Una Constitución es como la hoja de ruta de un país. Fija la división de los poderes del Estado, sus relaciones con los ciudadanos y pretende ser un marco para el desarrollo de la sociedad.
En Colombia, la Constitución de 1991 sustituyó la anterior que llevaba más de un siglo, la constitución de 1886, centralista y confesional, insuficiente para reconocer las complejidades de nuestra sociedad.
El proyecto para una nueva constitución se desarrolló desde 1989 con la “séptima papeleta”, iniciativa del movimiento estudiantil para llamar a una Asamblea Constituyente, que, con 70 miembros, inicia su labor el 9 de diciembre de 1990, y culmina el 4 de julio de 1991.
La conformaron representantes de los partidos conservador, liberal y fuerzas de izquierda, indígenas y voceros de las guerrillas desmovilizadas. Fue firmada por Álvaro Gómez, Horacio Serpa y Antonio Navarro. Esta Carta buscó recoger y reflejar la realidad del país, con un modelo económico liberal, con la desmovilización de varios grupos guerrilleros, en especial del M-19, y la visibilización creciente de las comunidades étnicas, de las mujeres, y de las personas LGBTI y la lucha por su reconocimiento.

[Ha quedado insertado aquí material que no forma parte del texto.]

(* ===== verification/FsStore.v ===== *)
(** * The block cache as a store

    The abstract store that the cache implements, an array of blocks, and the steps of
    a user of buffers in terms of it: get a block, change it, put it back; and the cache
    that [buf_pool] builds, which satisfies the invariant. *)
From stdpp Require Import base gmap list numbers strings.
From Stdlib Require Import ZArith Lia.
From S2P Require Import Prelude.
From S2P Require Import Chains.
From S2P Require Import KTypes.
From S2P Require Import FsTypes.
From S2P Require Import FsCache.
From S2P Require Import FsCacheInv.
From S2P Require Import FsHash.
From S2P Require Import FsIo.
From S2P Require Import FsFlush.
From S2P Require Import FsGet.
From S2P Require Import FsPut.

(** ** The new cache *)
Definition pool : gmap Z buf := list_to_map (map (λ b, (b, new_buf b)) (zrange 0 NR_BUFS)).

Lemma pool_lookup b r : pool !! b = Some r ↔ 0 ≤ b < NR_BUFS ∧ r = new_buf b.
Proof.
  unfold pool. rewrite <-elem_of_list_to_map.
  - rewrite list_elem_of_fmap. split.
    + intros (c & [= -> ->] & Hc%elem_of_zrange). done.
    + intros [Hb ->]. exists b. split; [done|by apply elem_of_zrange].
  - rewrite <-list_fmap_compose. change (fst ∘ _) with (λ b : Z, b). rewrite list_fmap_id. apply zrange_nodup.
Qed.

Lemma pool_lru s : bufs s = pool → front s = Some 0 → rear s = Some (NR_BUFS - 1) → lru s (zrange 0 NR_BUFS).
Proof.
  intros Hb Hf Hr. split; [apply zrange_nodup| |by rewrite Hf|].
  - intros i b Hi. rewrite Hb. exists (new_buf b). apply zrange_lookup in Hi as [-> Hi].
    split; [apply pool_lookup; split; [lia|done]|]. unfold new_buf. cbn [b_next b_prev]. split.
    + symmetry. destruct (Z.eqb_spec (0 + Z.of_nat i) (NR_BUFS - 1)) as [He|He].
      * apply eq_None_not_Some. intros [x [-> Hx]%zrange_lookup]. lia.
      * apply zrange_lookup. lia.
    + destruct i as [|i]; [done|]. cbn [pred_of]. destruct (Z.eqb_spec (0 + Z.of_nat (Datatypes.S i)) 0); [lia|].
      symmetry. apply zrange_lookup. lia.
  - rewrite Hr, last_lookup, zrange_length. symmetry. apply zrange_lookup. done.
Qed.

Lemma pool_chain k : 0 ≤ k < NR_BUFS → chain b_hash pool (Some k) (zrange k NR_BUFS).
Proof.
  remember (Z.to_nat (NR_BUFS - k)) as n eqn:Hn. revert k Hn. induction n as [|n IH]; intros k Hn Hk; [lia|].
  rewrite zrange_cons by lia. split; [done|]. exists (new_buf k). split; [by apply pool_lookup|].
  unfold new_buf. cbn [b_hash]. destruct (Z.eqb_spec k (NR_BUFS - 1)) as [->|Hne].
  - by rewrite zrange_nil by lia.
  - apply IH; lia.
Qed.

Section pool.
Context (geom : Z → option geometry) (Hgeom : geom_ok geom).

Lemma buf_pool_ok s : env_ok geom s → twp buf_pool (λ _ s', cache_ok geom s' ∅ ∧ rest s' = rest s ∧
  disk s' = disk s ∧ (∀ b, count_of s' b = 0) ∧ ∀ b r, bufs s' !! b = Some r → b_dev r = NO_DEV) s.
Proof.
  intros He. unfold buf_pool. apply twp_modify. fold pool.
  set (s' := s.[bufs := pool].[buf_hash := _].[front := _].[rear := _].[bufs_in_use := _]).
  assert (Hcnt : ∀ b, count_of s' b = 0).
  { intros b. unfold count_of. change (bufs s') with pool. destruct (pool !! b) as [r|] eqn:Hr; [|done].
    by apply pool_lookup in Hr as [_ ->]. }
  split; [split|split; [done|split; [done|split; [exact Hcnt|by intros b r [_ ->]%pool_lookup]]]].
  - by apply (env_rest _ s).
  - change (bufs s') with pool. split.
    + intros b. split; [intros [r [? _]%pool_lookup]; done|]. intros Hb. exists (new_buf b). by apply pool_lookup.
    + intros b r [_ ->]%pool_lookup. done.
    + intros b r [_ ->]%pool_lookup. done.
    + intros dev n b c Hne (r & [_ ->]%pool_lookup & <- & _). done.
    + intros b r o [_ ->]%pool_lookup _ _ Hin. by apply (inside_dev _ Hgeom) in Hin.
    + intros b r _ Hb. by apply elem_of_empty in Hb.
  - exists (zrange 0 NR_BUFS), (λ h, if h =? 0 then zrange 0 NR_BUFS else []).
    split; [by apply pool_lru|]. split; [split|split].
    + intros h. change (buf_hash s') with ({[0 := 0]} : gmap Z Z). change (bufs s') with pool.
      destruct (Z.eqb_spec h 0) as [->|Hne]; [rewrite lookup_singleton_eq; by apply pool_chain|].
      by rewrite lookup_singleton_ne.
    + intros h. destruct (h =? 0); [apply zrange_nodup|constructor].
    + intros b r [Hb ->]%pool_lookup h. change (hash_of (b_blocknr (new_buf b))) with 0.
      destruct (Z.eqb_spec h 0) as [->|Hne]; [rewrite elem_of_zrange|rewrite elem_of_nil]; split; [by intros|done|done|by intros []].
    + intros b r [Hb ->]%pool_lookup. rewrite elem_of_zrange. done.
Qed.
End pool.

(** ** The abstract store: an array of blocks *)
Abbreviation contents := (Z → Z → Z → Z).

Definition update (v : contents) (dev n : Z) (x : Z → Z) : contents := λ dev' n' o,
  if decide (dev' = dev ∧ n' = n) then x o else v dev' n' o.

(** What a user of a buffer does to its data. *)
Definition write_buf (b : Z) (x : Z → Z) : F unit := putb (Some b) (λ r, r.[b_data := x].[b_dirt := DIRTY]).

Section store.
Context (geom : Z → option geometry).
Context (task_io : Z → dev_req → Z → disks → dev_reply).
Context (Hgeom : geom_ok geom) (Hworks : works geom task_io).

#[local] Abbreviation data_ok := (data_ok geom).
#[local] Abbreviation inside := (inside geom).
#[local] Abbreviation blk := (blk geom).

Definition refines (s : fsstate) (v : contents) : Prop :=
  cache_ok geom s ∅ ∧ ∀ dev n o, inside dev n o → blk (bufs s) (disk s) dev n o = v dev n o.

Lemma data_ok_dirty t t' d E b x dev n :
  data_ok t d ({[b]} ∪ E) → changed (upd (Some b) (λ r, r.[b_data := x].[b_dirt := DIRTY])) t t' →
  named t dev n b → within geom dev n →
  data_ok t' d E ∧ ∀ dev' n' o, inside dev' n' o → blk t' d dev' n' o = update (blk t d) dev n x dev' n' o.
Proof.
  intros Hd Hc (r & Hb & <- & <-) Hw. pose proof (within_dev _ Hgeom _ _ Hw) as Hdev.
  set (f := upd (Some b) (λ r, r.[b_data := x].[b_dirt := DIRTY])) in *.
  assert (K2 : keeps b_dev f) by by apply keeps_upd. assert (K3 : keeps b_blocknr f) by by apply keeps_upd.
  assert (Hd' : data_ok t' d E).
  { eapply (data_ok_changed _ f); [done|done|done|done|by apply keeps_upd|set_solver|].
    intros c rc o Hrc Hdi HcE Hin. unfold f in *. destruct (decide (c = b)) as [->|Hne]; [by rewrite upd_eq in Hdi|].
    rewrite upd_ne in * by congruence. eapply do_clean; [done..|set_solver|done]. }
  split; [done|]. intros dev n o Hin. pose proof (inside_dev _ Hgeom _ _ _ Hin) as Hne. unfold update. case_decide as Hn.
  - destruct Hn as [-> ->]. rewrite (blk_named _ t' d E _ _ _ b (f b r));
      [unfold f; by rewrite upd_eq|done|by eapply changed_Some|apply K2|apply K3|done].
  - destruct (cached t dev n) as [c|] eqn:Hca.
    + apply cached_named in Hca as (rc & Hrc & H1 & H2). rewrite (blk_named _ t d _ _ _ _ c rc) by done.
      assert (c ≠ b) by (intros ->; apply Hn; split; congruence).
      apply (blk_named _ t' d E _ _ _ c rc); [done| |done..]. rewrite <-Hrc. eapply changed_ne; [done|congruence].
    + pose proof (cached_None _ _ _ (do_all _ _ _ _ Hd) Hca) as Hno.
      rewrite !blk_disk; [done|done|]. intros c. by rewrite (named_changed f t t').
Qed.

Lemma write_refines s E b x dev n Q :
  cache_ok geom s ({[b]} ∪ E) → named (bufs s) dev n b → within geom dev n →
  (∀ s', cache_ok geom s' E → (∀ dev' n' o, inside dev' n' o →
     blk (bufs s') (disk s') dev' n' o = update (blk (bufs s) (disk s)) dev n x dev' n' o) → Q tt s') →
  twp (write_buf b x) Q s.
Proof.
  intros [He Hd Hch] Hn Hw HQ. pose proof Hn as (r & Hb & _). unfold write_buf. apply twp_putb; [by eexists|].
  edestruct (data_ok_dirty (bufs s)) as [Hd' Hblk]; [done|apply changed_modb|done|done|].
  apply HQ; [split; [done|done|]|exact Hblk].
  by eapply (chains_upd s _ b); [apply changed_modb|..].
Qed.

Lemma refines_same s s' v :
  refines s v → cache_ok geom s' ∅ → same_blocks geom (bufs s) (bufs s') (disk s) (disk s') → refines s' v.
Proof. intros [_ Hv] Hok Hs. split; [done|]. intros dev n o Hin. by rewrite Hs, Hv. Qed.

Lemma twp_Ret {A} (m : F A) Q s a s' : m s = Ret a s' → twp m Q s → Q a s'.
Proof. unfold twp. by intros ->. Qed.

Lemma count_pos s b : 0 < count_of s b → ∃ r, bufs s !! b = Some r ∧ b_count r = count_of s b.
Proof. unfold count_of. destruct (bufs s !! b) as [r|]; [by exists r|lia]. Qed.


(** ** The steps of a user *)

(** Some buffer is free, and none has 127 users. *)
Definition ready (s : fsstate) : Prop := has_free s ∧ ∀ b, count_of s b < 127.
Definition same_counts (s s' : fsstate) : Prop := ∀ b, count_of s' b = count_of s b.

Lemma ready_same s s' : same_counts s s' → ready s → ready s'.
Proof.
  intros H [(b & Hb & H0) H1]. split; [exists b; by rewrite H|]. intros c. by rewrite H.
Qed.

(** A buffer that is in use for block [n] of [dev], and its data. *)
Definition holds (s : fsstate) (b dev n : Z) (x : Z → Z) : Prop := ∃ r,
  bufs s !! b = Some r ∧ b_dev r = dev ∧ b_blocknr r = n ∧ 0 < b_count r ∧ b_data r = x.

Lemma get_refines s v dev n :
  refines s v → ready s → within geom dev n →
  twp (get_block task_io dev n NORMAL) (λ p s', ∃ b x, p = Some b ∧ refines s' v ∧ holds s' b dev n x ∧
    (∀ o, inside dev n o → x o = v dev n o) ∧ used s s' b) s.
Proof.
  intros [Hok Hv] [Hf H127] Hw.
  eapply twp_mono; [by apply (get_block_normal geom Hgeom task_io Hworks s ∅ dev n)|].
  intros p s' (b & -> & Hok' & (r & Hr & Hd & Hn) & Hs & Hu). exists b, (b_data r). split; [done|].
  split; [by apply (refines_same s s' v)|]. split; [exists r; split_and!; [done..| |done]|split; [|done]].
  - pose proof (proj2 Hu b) as Hc. rewrite decide_True in Hc by done. unfold count_of in Hc at 1. rewrite Hr in Hc.
    destruct (bufs s !! b) as [r0|] eqn:Hr0; [|unfold count_of in Hc; rewrite Hr0 in Hc; lia].
    pose proof (do_count _ _ _ _ (co_data _ _ _ Hok) b r0 Hr0). unfold count_of in Hc. rewrite Hr0 in Hc. lia.
  - intros o Hin. rewrite <-(Hv dev n o Hin), <-(Hs dev n o Hin). symmetry.
    eapply blk_named; [apply Hok'|done..|by eapply inside_dev].
Qed.

Lemma put_refines s v b dev n x block_type :
  refines s v → holds s b dev n x →
  twp (put_block task_io (Some b) block_type) (λ _ s', refines s' v ∧ released s s' b) s.
Proof.
  intros Hr (r & Hb & _ & _ & Hp & _). eapply twp_mono.
  { eapply (put_block_spec geom Hgeom task_io Hworks s ∅ b r); [apply Hr|done|done|set_solver]. }
  intros _ s' (Hok & Hs & Hrel). split; [by eapply refines_same|done].
Qed.

Lemma released_counts s s' b : released s s' b → is_Some (bufs s !! b) → all_bufs (bufs s) → all_bufs (bufs s') →
  ∀ c, count_of s' c = count_of s c - (if decide (c = b) then 1 else 0).
Proof.
  intros [_ Hbuf] Hb Ha Ha' c. unfold count_of. destruct (bufs s !! c) as [r|] eqn:Hr.
  - destruct (Hbuf c r Hr) as (r' & Hr' & _ & _ & _ & Hc). by rewrite Hr'.
  - case_decide; [subst; by destruct Hb; congruence|]. destruct (bufs s' !! c) as [r'|] eqn:Hr'; [|done].
    exfalso. assert (is_Some (bufs s !! c)) as [? ?]; [|congruence]. apply Ha, Ha'. by eexists.
Qed.

Lemma write_step s v b dev n x y f :
  refines s v → holds s b dev n x → within geom dev n →
  (∀ r, bufs s !! b = Some r → f r = r.[b_data := y].[b_dirt := DIRTY]) →
  twp (putb (Some b) f) (λ _ s', refines s' (update v dev n y) ∧ holds s' b dev n y ∧
    rest s' = rest s ∧ same_counts s s' ∧ ∀ c, c ≠ b → bufs s' !! c = bufs s !! c) s.
Proof.
  intros [Hok Hv] (r & Hb & Hd & Hn & Hp & Hx) Hw Hf.
  assert (Hnm : named (bufs s) dev n b) by by exists r.
  assert (Hc : changed (upd (Some b) (λ r, r.[b_data := y].[b_dirt := DIRTY])) (bufs s) (modb (Some b) f (bufs s))).
  { intros c. rewrite lookup_modb. destruct (bufs s !! c) as [rc|] eqn:Hrc; [|done]. cbn. f_equal.
    destruct (decide (c = b)) as [->|Hne]; [rewrite !upd_eq; by apply Hf|by rewrite !upd_ne by congruence]. }
  apply twp_putb; [by eexists|]. destruct Hok as [He Hdo Hch].
  destruct (data_ok_dirty (bufs s) (modb (Some b) f (bufs s)) (disk s) ∅ b y dev n) as [Hd' Hblk]; [|done..|].
  { by eapply data_ok_weaken. }
  assert (Hb' : modb (Some b) f (bufs s) !! b = Some (r.[b_data := y].[b_dirt := DIRTY])).
  { rewrite Hc, Hb. cbn. by rewrite upd_eq. }
  split; [split; [split; [by apply (env_rest _ s)|done|]|]|].
  - by eapply (chains_upd s _ b).
  - intros dev' n' o Hin. etransitivity; [exact (Hblk dev' n' o Hin)|]. unfold update. case_decide; [done|]. by apply Hv.
  - split; [by exists (r.[b_data := y].[b_dirt := DIRTY])|]. split; [done|]. split.
    + intros c. unfold count_of. change (bufs (s.[bufs := ?t])) with t. rewrite Hc.
      destruct (bufs s !! c); [|done]. cbn. by apply (keeps_upd b_count).
    + intros c Hne. eapply changed_ne; [done|congruence].
Qed.
End store.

Todos somos ciudadanos, pero el proceso constituyente quiso poner de presente que había unos ciudadanos ignorados, excluidos o estigmatizados, y con la Constitución de 1991 se pretendió remediar esta situación, abriendo la puerta a una democracia participativa para todos.
En la nueva Constitución, las comunidades indígenas y afros, otrora consideradas como ciudadanos de segunda clase, como menores que habían de ser tutelados, son reconocidas como sujetos colectivos y sus culturas con sus propias normas deberían ser respetadas. Así mismo, el artículo 13 estableció que no habrá discriminación por razones de sexo, raza, origen familiar, lengua, religión, opinión política o filosófica de las personas. En el artículo 19, se reconoce y garantiza la libertad de cultos y la pluralidad religiosa.
Según el censo de 2018, la población colombiana se compone de 87.58% de blancos y mestizos, 9.35% de afros, raizales y palenqueros; 4.4% de indígenas y 0.006% de Rom (gitanos). Desde 1991, las minorías son reconocidas y protegidas por la Constitución. El artículo 7 de la Carta enuncia: “El Estado reconoce y protege la diversidad étnica y cultural de la nación colombiana”. El artículo 8: “Es obligación del Estado y de las personas proteger las riquezas culturales y naturales de la nación”.
Igualmente, la Constitución estableció curules especiales en el Congreso de la República para los indígenas y los afrodescendientes. Además, promueve la etnoeducación y cupos especiales para personas indígenas y afro en las universidades públicas.
En cuanto a los grupos afro, con la promulgación de la ley 70 de 1993, en desarrollo del artículo transitorio 55 de la Constitución, se reconoce el derecho a la propiedad de los territorios ancestrales de estas comunidades, con la titulación de tierras colectivas. Este último proceso, en muchos casos, es objeto de litigios aún no resueltos. Por su parte los Rom, con el decreto 2957 del 6 de agosto de 2010, logran el reconocimiento de su cultura y la creación de políticas públicas especiales para sus comunidades.
Estos progresos inscritos en la Constitución se hacen realidad progresivamente. Sin embargo, tienen que enfrentar los prejuicios y los intereses arraigados en una sociedad aún impregnada de valores conservadores, y reacia frente a la autonomía de los individuos. Así mismo, frente a la cuestión de la tierra, todavía priman intereses de sectores latifundistas. A través de luchas organizadas con movilizaciones de las minorías, a veces con un alto costo en vidas y de acciones como la tutela, la acción popular o la consulta previa, las minorías se han ido empoderando y han logrado cada vez mayor reconocimiento y respeto.